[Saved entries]
Lemma save_roi_spots_adds_witness :
  exists m',
    @save_roi_spots example_cv2 example_probed
    = Ok (set_spot_polygons_field (set_spot_mask example_probed (Some m'))
            (@findContours example_cv2 m')) /\
    get m' 1 1 = Some 255 /\ get m' 2 2 = Some 255 /\ get m' 0 0 = Some 0.
Proof.
  destruct (@save_roi_spots_adds example_cv2 example_probed
              example_spot_mask [[255; 0]; [0; 0]] 5 5 2 2 eq_refl eq_refl)
    as (_ & _ & Hok).
  - apply example_shape; [reflexivity|repeat constructor].
  - split; [reflexivity|repeat constructor].
  - lia.
  - lia.
  - destruct Hok as (m' & Hrun & _ & Hpix); [discriminate|reflexivity|].
    exists m'. split; [exact Hrun|].
    pose proof (Hpix 1%nat 1%nat ltac:(lia) ltac:(lia)) as H11.
    pose proof (Hpix 2%nat 2%nat ltac:(lia) ltac:(lia)) as H22.
    pose proof (Hpix 0%nat 0%nat ltac:(lia) ltac:(lia)) as H00.
    cbn in H11, H22, H00.
    destruct H11 as (r1 & Hr1 & Hg1 & _). injection Hr1 as <-.
    destruct H22 as (r2 & Hr2 & Hg2 & _). injection Hr2 as <-.
    split; [exact Hg1|]. split; [exact Hg2|exact H00].
Defined.

Section Recomputation.

Context `{cv : Cv2} `{nc : NumpyCast}.

Lemma array_ext {A : Type} (a b : array A) (h w : nat) :
  has_shape a h w -> has_shape b h w ->
  (forall y x, (y < h)%nat -> (x < w)%nat -> get a y x = get b y x) ->
  a = b.
Proof.
  intros [Ha Hra] [Hb Hrb] Hget. apply nth_error_ext. intros y.
  destruct (Nat.lt_ge_cases y h) as [Hy|Hy].
  - destruct (nth_error a y) as [ra|] eqn:Ea;
      [|apply nth_error_None in Ea; lia].
    destruct (nth_error b y) as [rb|] eqn:Eb;
      [|apply nth_error_None in Eb; lia].
    f_equal. apply nth_error_ext. intros x.
    rewrite Forall_forall in Hra, Hrb.
    pose proof (Hra ra (nth_error_In _ _ Ea)) as Hla.
    pose proof (Hrb rb (nth_error_In _ _ Eb)) as Hlb.
    destruct (Nat.lt_ge_cases x w) as [Hx|Hx].
    + specialize (Hget y x Hy Hx). unfold get in Hget.
      rewrite Ea, Eb in Hget. exact Hget.
    + rewrite (proj2 (nth_error_None ra x)) by lia.
      rewrite (proj2 (nth_error_None rb x)) by lia. reflexivity.
  - rewrite (proj2 (nth_error_None a y)) by lia.
    rewrite (proj2 (nth_error_None b y)) by lia. reflexivity.
Qed.

Lemma find_spots_frame (s s' : VsaProcessor) (sel : rect)
  (adj min_range min_dist : Z) (r : list polygon * option (array Z)) :
  _find_spots_in_rect s sel adj min_range min_dist = Ok (r, s') ->
  same_frame s s'.
Proof.
  unfold _find_spots_in_rect. cbv zeta.
  change (img_extended (set_roi s sel None [])) with (img_extended s).
  destruct (img_extended s); [|discriminate].
  destruct (np_sort _); [discriminate|].
  repeat match goal with
         | |- context [if ?b then _ else _] => destruct b
         end;
    intros H; injection H as _ <-;
    try apply same_frame_set_roi;
    (eapply same_frame_trans; apply same_frame_set_roi).
Qed.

-- What needs to be done --
Taking the lines above, repeat exactly those from the line that contains "example_spot_mask [[255; 0];" through the line that contains "cbn in H11, H22, H00.", and both of those lines as well. Include nothing else.

-- Exercise solution --
              example_spot_mask [[255; 0]; [0; 0]] 5 5 2 2 eq_refl eq_refl)
    as (_ & _ & Hok).
  - apply example_shape; [reflexivity|repeat constructor].
  - split; [reflexivity|repeat constructor].
  - lia.
  - lia.
  - destruct Hok as (m' & Hrun & _ & Hpix); [discriminate|reflexivity|].
    exists m'. split; [exact Hrun|].
    pose proof (Hpix 1%nat 1%nat ltac:(lia) ltac:(lia)) as H11.
    pose proof (Hpix 2%nat 2%nat ltac:(lia) ltac:(lia)) as H22.
    pose proof (Hpix 0%nat 0%nat ltac:(lia) ltac:(lia)) as H00.
    cbn in H11, H22, H00.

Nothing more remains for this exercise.